» Exercise requirements
The stretch wanted below opens at the line containing "properties of the" and closes at the line containing "holds values of". Please return it exactly, with no other lines.

*** Opening of Provided information ***

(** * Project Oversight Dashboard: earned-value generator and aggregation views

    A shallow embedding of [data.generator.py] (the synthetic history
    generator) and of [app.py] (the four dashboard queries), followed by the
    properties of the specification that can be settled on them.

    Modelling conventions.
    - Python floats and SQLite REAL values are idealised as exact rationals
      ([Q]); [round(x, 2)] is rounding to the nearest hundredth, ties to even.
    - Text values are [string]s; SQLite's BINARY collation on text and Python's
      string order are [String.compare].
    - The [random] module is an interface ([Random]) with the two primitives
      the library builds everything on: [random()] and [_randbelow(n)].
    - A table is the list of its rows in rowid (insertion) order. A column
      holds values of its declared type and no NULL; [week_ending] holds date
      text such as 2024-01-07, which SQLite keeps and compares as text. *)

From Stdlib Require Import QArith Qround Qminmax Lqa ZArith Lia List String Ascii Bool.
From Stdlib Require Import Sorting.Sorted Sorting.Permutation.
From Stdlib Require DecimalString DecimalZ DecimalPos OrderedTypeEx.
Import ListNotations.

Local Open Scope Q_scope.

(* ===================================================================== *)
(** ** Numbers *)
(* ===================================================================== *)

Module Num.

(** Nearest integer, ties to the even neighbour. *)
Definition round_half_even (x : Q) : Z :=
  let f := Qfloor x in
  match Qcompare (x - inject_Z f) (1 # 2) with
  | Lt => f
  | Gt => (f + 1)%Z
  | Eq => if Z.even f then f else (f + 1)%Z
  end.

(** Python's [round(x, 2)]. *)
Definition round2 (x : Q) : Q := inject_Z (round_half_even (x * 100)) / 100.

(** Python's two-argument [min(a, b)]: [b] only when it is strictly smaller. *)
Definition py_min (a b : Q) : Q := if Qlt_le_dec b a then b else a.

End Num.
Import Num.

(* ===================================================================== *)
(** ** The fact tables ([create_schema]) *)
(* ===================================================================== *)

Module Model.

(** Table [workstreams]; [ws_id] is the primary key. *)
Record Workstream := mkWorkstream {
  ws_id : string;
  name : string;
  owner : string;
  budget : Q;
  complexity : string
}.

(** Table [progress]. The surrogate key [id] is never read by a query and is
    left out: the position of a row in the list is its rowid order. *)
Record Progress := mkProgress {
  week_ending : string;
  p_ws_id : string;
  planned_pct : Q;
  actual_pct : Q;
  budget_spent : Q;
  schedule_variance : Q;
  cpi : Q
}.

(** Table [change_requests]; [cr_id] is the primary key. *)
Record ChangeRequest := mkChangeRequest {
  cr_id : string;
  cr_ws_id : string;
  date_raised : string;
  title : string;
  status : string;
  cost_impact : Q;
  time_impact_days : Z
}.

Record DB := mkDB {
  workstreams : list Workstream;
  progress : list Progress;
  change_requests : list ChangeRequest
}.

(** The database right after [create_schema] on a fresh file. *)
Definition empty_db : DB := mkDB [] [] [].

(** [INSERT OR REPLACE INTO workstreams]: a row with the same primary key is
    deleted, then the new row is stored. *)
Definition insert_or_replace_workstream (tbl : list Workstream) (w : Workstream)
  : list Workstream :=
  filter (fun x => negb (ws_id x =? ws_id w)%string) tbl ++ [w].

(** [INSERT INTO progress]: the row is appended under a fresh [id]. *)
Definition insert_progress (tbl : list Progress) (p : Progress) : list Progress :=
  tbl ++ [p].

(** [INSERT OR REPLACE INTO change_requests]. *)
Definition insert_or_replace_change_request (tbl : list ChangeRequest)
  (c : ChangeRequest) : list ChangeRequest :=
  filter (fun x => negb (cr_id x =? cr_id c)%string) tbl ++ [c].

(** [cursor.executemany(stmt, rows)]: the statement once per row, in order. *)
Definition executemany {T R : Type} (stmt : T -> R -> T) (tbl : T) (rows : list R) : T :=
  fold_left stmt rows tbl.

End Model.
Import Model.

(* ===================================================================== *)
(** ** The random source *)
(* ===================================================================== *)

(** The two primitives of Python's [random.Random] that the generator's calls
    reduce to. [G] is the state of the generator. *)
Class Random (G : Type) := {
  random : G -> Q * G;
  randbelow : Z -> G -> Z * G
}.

*** Close of Provided information ***

» Result for this task
    properties of the specification that can be settled on them.

    Modelling conventions.
    - Python floats and SQLite REAL values are idealised as exact rationals
      ([Q]); [round(x, 2)] is rounding to the nearest hundredth, ties to even.
    - Text values are [string]s; SQLite's BINARY collation on text and Python's
      string order are [String.compare].
    - The [random] module is an interface ([Random]) with the two primitives
      the library builds everything on: [random()] and [_randbelow(n)].
    - A table is the list of its rows in rowid (insertion) order. A column
      holds values of its declared type and no NULL; [week_ending] holds date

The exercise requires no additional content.